### PROBLEM REQUIREMENTS
Count how many lines in the data hold "Record". Only the number.

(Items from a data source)
(** A commit that takes effect at [d], of a callback that succeeded on the
    snapshot [d0]. *)
Lemma commit_point ctx ms d0 (s : Session) d d' :
  callback ctx (closure mongo_mutate ms) (StartTransaction d0) = (s, Ok ()) →
  (∀ k, written s k = true → doc d k = doc (snapshot s) k) →
  (∀ k, doc d' k = if written s k then doc s k else doc d k) →
  committed ctx ms d d'.
Proof.
  unfold callback. destruct (closure mongo_mutate ms (StartTransaction d0)) as [s1 [u1|]] eqn:Ec; [|done].
  intros Hv Hconf Heff. apply closure_Ok in Ec as ((Hsn1 & _) & Hw1 & Hd1 & Hregs).
  assert (continues s1 s ∧ (∀ k, doc s k = doc s1 k) ∧
    (Fencing.ValidationSkippedForTest ctx = false → ∀ g, g ∈ Fencing.GrantsFromContext ctx →
       written s (DFence (Fencing.Resource g)) = true ∧
       doc s1 (DFence (Fencing.Resource g)) = Some (fence_doc_of g))) as (Hcont & Hd & Hg).
  { unfold validateFences in Hv. destruct (Fencing.ValidationSkippedForTest ctx).
    - injection Hv as <-. split; [apply continues_refl|]. done.
    - apply validateGrants_Ok in Hv as (? & ? & ?). done. }
  destruct Hcont as [Hsn Hmono].
  assert (snapshot s = d0) as Hs0 by (by rewrite Hsn, Hsn1, start_snapshot).
  rewrite Hs0 in Hconf. split; [|split].
  - intros Hskip g Hin. destruct (Hg Hskip g Hin) as [Hw Hdoc].
    rewrite (Hconf _ Hw), <-(start_doc d0), <-Hdoc, Hd1. symmetry. apply apply_all_fence.
  - intros k. rewrite Heff. destruct (written s k) eqn:Hw.
    + rewrite Hd, Hd1. apply apply_all_local. by rewrite start_doc, (Hconf _ Hw).
    + symmetry. apply apply_all_other. intros Hk. by rewrite (Hmono _ (Hw1 _ Hk)) in Hw.
  - eapply registers_all_local; [|exact Hregs]. intros k Hk.
    rewrite start_doc. symmetry. by apply Hconf, Hmono, Hw1.
Qed.

(** ** Whole transactions *)

(** Nothing of the operation happened; or all of it, at one moment. *)
Definition atomic_outcome (ctx : Fencing.Ctx) (ms : list Mutation) (d d' : Db) (r : result unit) : Prop :=
  (rtc other d d' ∧ is_ok r = false) ∨
  ∃ d1 d2, rtc other d d1 ∧ committed ctx ms d1 d2 ∧ rtc other d2 d'.

Lemma atomic_outcome_later ctx ms d d1 d' r :
  rtc other d d1 → atomic_outcome ctx ms d1 d' r → atomic_outcome ctx ms d d' r.
Proof.
  intros Hr [[Hr' Hf]|(d2 & d3 & Hr' & Hc)]; [left|right].
  - split; [by etrans|done].
  - exists d2, d3. split; [by etrans|done].
Qed.

Lemma WithTransaction_outcome ctx ms d d' r :
  WithTransaction other (callback ctx (closure mongo_mutate ms)) d d' r →
  atomic_outcome ctx ms d d' r.
Proof.
  induction 1 as [d d' e Hr|d d1 d2 s e Hr1 Hfn Hr2|d d1 d2 d3 d4 s r Hr1 Hfn Hr2 Hcom Hr4
    |d d1 d2 d3 s e r Hr1 Hfn Hr2 _ IH|d d1 d2 d3 s e r Hr1 Hfn Hr2 Hcom _ IH].
  - by left.
  - left. split; [by etrans|done].
  - apply (atomic_outcome_later _ _ _ d2); [by etrans|]. destruct r as [u|e].
    + apply commit_Ok in Hcom as [Hconf Heff]. right. exists d2, d3.
      split; [apply rtc_refl|]. split; [by eapply commit_point|done].
    + apply commit_Err in Hcom as [->|[Hconf Heff]]; [by left|]. right. exists d2, d3.
      split; [apply rtc_refl|]. split; [by eapply commit_point|done].
  - eapply atomic_outcome_later; [|done]. by etrans.
  - eapply atomic_outcome_later; [|done]. by etrans.
Qed.

Lemma RunAtomic_outcome ctx inSession ms d d' r :
  MongoRunAtomic other ctx inSession (Some (closure mongo_mutate ms)) d d' r →
  atomic_outcome ctx ms d d' r.
Proof.
  unfold MongoRunAtomic. destruct inSession.
  - intros [-> ->]. left. split; [apply rtc_refl|done].
  - intros [(e & Hr & ->)|(r' & Hw & ->)]; [by left|].
    apply WithTransaction_outcome in Hw as [[Hr Hf]|Hc]; [left|by right].
    split; [done|]. by destruct r'.
Qed.

(** C13. A storage transaction is all or nothing and fenced: whatever the other
    clients of the deployment do meanwhile and however often the driver
    retries, either nothing of the operation is ever visible and the call
    reports an error, or all its writes appear together at one moment, and at
    that very moment every fencing grant the operation carries is current. *)
Theorem RunAtomic_atomic_and_fenced ctx inSession ms d d' r :
  MongoRunAtomic other ctx inSession (Some (closure mongo_mutate ms)) d d' r →
  (rtc other d d' ∧ is_ok r = false) ∨
  ∃ d1 d2, rtc other d d1 ∧
    (Fencing.ValidationSkippedForTest ctx = false → ∀ g, g ∈ Fencing.GrantsFromContext ctx →
       doc d1 (DFence (Fencing.Resource g)) = Some (fence_doc_of g)) ∧
    (∀ k, doc d2 k = apply_all ms (doc d1) k) ∧ rtc other d2 d'.
Proof.
  intros [?|(d1 & d2 & Hr1 & (Hc & Hd & _) & Hr2)]%RunAtomic_outcome; [by left|].
  right. by exists d1, d2.
Qed.

(** ** Refinement of the in-memory backend *)

(** The documents that stand for an in-memory store. *)
Record represents (v : dockey → option docval) (st : UserlibStore) : Prop := {
  rp_objects id : v (DObject (uuid_String id)) = VObject <$> (Datastore st !! id);
  rp_keys name : match Keystore st !! name with
    | Some key => ∃ d, encodePublicKey key = Ok d ∧ v (DKey name) = Some d
    | None => v (DKey name) = None
    end }.

Context `{!UuidLaws} `{!X509Laws}.

Lemma uuid_String_inj id1 id2 : uuid_String id1 = uuid_String id2 → id1 = id2.
Proof. intros E. pose proof (Parse_String id1) as Hp. rewrite E, Parse_String in Hp. by injection Hp. Qed.

Lemma object_update v st (id : UUID) o :
  represents v st →
  represents (λ k, if decide (k = DObject (uuid_String id)) then VObject <$> o else v k)
    (mkStore (partial_alter (λ _, o) id (Datastore st)) (Keystore st)).
Proof.
  intros [Ho Hk]. split; cbn.
  - intros id'. destruct (decide (id' = id)) as [->|Hne].
    + by rewrite decide_True, lookup_partial_alter_eq.
    + rewrite decide_False by (intros [= E%uuid_String_inj]; done).
      by rewrite lookup_partial_alter_ne.
  - intros name. rewrite decide_False by done. apply Hk.
Qed.

Lemma mutate_refines m v st :
  represents v st → registers m v →
  ∃ st', mutate m st = (st', Ok ()) ∧ represents (apply_mut v m) st'.
Proof.
  intros Hr. destruct m as [id value|id|name key]; cbn; intros Hreg.
  - eexists. split; [done|]. apply (object_update v st id (Some value) Hr).
  - eexists. split; [done|]. apply (object_update v st id None Hr).
  - destruct Hreg as [Hnew Henc]. destruct (encodePublicKey key) as [d|] eqn:Ek; [|done].
    destruct Hr as [Ho Hk]. unfold UserlibKeyStore_Put.
    pose proof (Hk name) as Hkn. destruct (Keystore st !! name) as [k0|].
    { destruct Hkn as (d0 & _ & Hd0). congruence. }
    eexists. split; [done|]. split; cbn; unfold apply_mut; cbn.
    + intros id. rewrite decide_False by done. apply Ho.
    + intros n. destruct (decide (n = name)) as [->|Hne].
      * rewrite lookup_insert_eq, decide_True, Ek by done. eauto.
      * rewrite lookup_insert_ne, decide_False by congruence. apply Hk.
Qed.

Lemma closure_refines ms : ∀ v st,
  represents v st → registers_all ms v →
  ∃ st', closure mutate ms st = (st', Ok ()) ∧ represents (apply_all ms v) st'.
Proof.
  induction ms as [|m ms IH]; intros v st Hr; cbn; [by eauto|]. intros [Hm Hms].
  destruct (mutate_refines m v st Hr Hm) as (st1 & -> & Hr1).
  by apply IH.
Qed.

Lemma represents_ext v1 v2 st : (∀ k, v1 k = v2 k) → represents v1 st → represents v2 st.
Proof. intros He [Ho Hk]. split; intros; rewrite <-He; auto. apply Hk. Qed.

(** C25. The MongoDB backend refines the in-memory one: as long as its
    documents stand for an in-memory store, a read that succeeds answers what
    the in-memory store answers, and a transaction that reports success did,
    at its commit point, exactly what the in-memory store's [RunAtomic] does,
    which succeeds too. *)
Theorem mongo_refines_userlib (d : Db) st id name o ko ctx inSession ms d' :
  represents (doc d) st →
  (ObjectStore_Get id d = Ok o → UserlibObjectStore_Get id st = Ok o) ∧
  (KeyStore_Get name d = Ok ko → UserlibKeyStore_Get name st = Ok ko) ∧
  (MongoRunAtomic other ctx inSession (Some (closure mongo_mutate ms)) d d' (Ok ()) →
   (∀ d1, rtc other d d1 → represents (doc d1) st) →
   ∃ d2 st', RunAtomic None (closure mutate ms) st = (st', Ok ()) ∧
     represents (doc d2) st' ∧ rtc other d2 d').
Proof.
  intros Hr. pose proof Hr as [Ho Hk]. split; [|split].
  - unfold ObjectStore_Get, UserlibObjectStore_Get. destruct (FindOne _ d) as [od|] eqn:E; [|done].
    apply FindOne_Ok in E. rewrite Ho in E. destruct (Datastore st !! id); subst od; done.
  - unfold KeyStore_Get, UserlibKeyStore_Get. destruct (FindOne _ d) as [od|] eqn:E; [|done].
    apply FindOne_Ok in E. specialize (Hk name). destruct (Keystore st !! name) as [key|].
    + destruct Hk as (v & Henc & Hd). rewrite Hd in E. subst od.
      unfold encodePublicKey in Henc. destruct (MarshalPKIXPublicKey _) as [der|] eqn:Em; [|done].
      injection Henc as <-. cbn. rewrite (Parse_Marshal _ _ Em), mkPublicKey_eta. done.
    + rewrite Hk in E. by subst od.
  - intros [[_ ?]|(d1 & d2 & Hr1 & (_ & Hd & Hregs) & Hr2)]%RunAtomic_outcome Hstable; [done|].
    destruct (closure_refines ms _ st (Hstable _ Hr1) Hregs) as (st' & Hc & Hrep).
    exists d2, st'. split; [exact Hc|]. split; [|done].
    eapply represents_ext; [|exact Hrep]. intros k. by rewrite Hd.
Qed.

(** ** Composition with the fence store *)

(** The fence documents of the deployment, as the coordinator's store sees
    them. *)
Definition fence_of_db (d : Db) (resource : string) : option fence :=
  match doc d (DFence resource) with
  | Some (VFence t o) => Some (Z.to_N t, o)
  | _ => None
  end.

Lemma fence_doc_current (d : Db) g :
  (Fencing.grant_Token g ≤ max_int64)%N →
  doc d (DFence (Fencing.Resource g)) = Some (fence_doc_of g) →
  fence_of_db d (Fencing.Resource g) = Some (Fencing.grant_Token g, Some (Fencing.OwnerTxn g)).
Proof.
  intros Hle Hd. unfold fence_of_db. rewrite Hd. cbn. do 2 f_equal.
  unfold int64_of, max_int64 in *. rewrite Z.mod_small by lia.
  rewrite decide_True by lia. lia.
Qed.

Context `{!FenceStore Db} `{!FenceLaws Db}.

(** The coordinator's store is the same collection, and the rest of the
    deployment changes fence documents only through it. *)
Record shared_fences : Prop := {
  sf_view (d : Db) r : fence_of d r = fence_of_db d r;
  sf_other (d d' : Db) : other d d' → fence_step d d' ∨ ∀ r, fence_of d' r = fence_of d r }.

Lemma stale_other d d' g :
  shared_fences → rtc other d d' → ¬ current d g →
  (Fencing.grant_Token g ≤ token_of d (Fencing.Resource g))%N →
  ¬ current d' g ∧ (Fencing.grant_Token g ≤ token_of d' (Fencing.Resource g))%N.
Proof.
  intros Hsf. induction 1 as [d|d1 d2 d3 Hs _ IH]; [done|]. intros Hn Hle.
  destruct (sf_other Hsf _ _ Hs) as [Hf|Heq].
  - destruct (stale_step _ _ g Hf Hn Hle). by apply IH.
  - apply IH; unfold current, token_of in *; by rewrite Heq.
Qed.

(** C14. A stale writer writes nothing: once one of the grants an operation
    carries has gone stale, its transaction can only report an error, and the
    deployment ends up as if the transaction had never been run. *)
Theorem stale_writer_rejected ctx inSession ms d d' r g :
  shared_fences → Fencing.ValidationSkippedForTest ctx = false →
  g ∈ Fencing.GrantsFromContext ctx → (Fencing.grant_Token g ≤ max_int64)%N →
  ¬ current d g → (Fencing.grant_Token g ≤ token_of d (Fencing.Resource g))%N →
  MongoRunAtomic other ctx inSession (Some (closure mongo_mutate ms)) d d' r →
  is_ok r = false ∧ rtc other d d'.
Proof.
  intros Hsf Hskip Hg Hmax Hn Hle [[? ?]|(d1 & d2 & Hr1 & (Hc & _) & _)]%RunAtomic_outcome; [done|].
  exfalso. destruct (stale_other _ _ _ Hsf Hr1 Hn Hle) as [Hn1 _]. apply Hn1.
  unfold current. rewrite (sf_view Hsf). by apply fence_doc_current, Hc.
Qed.

End mongo.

### ANSWER
2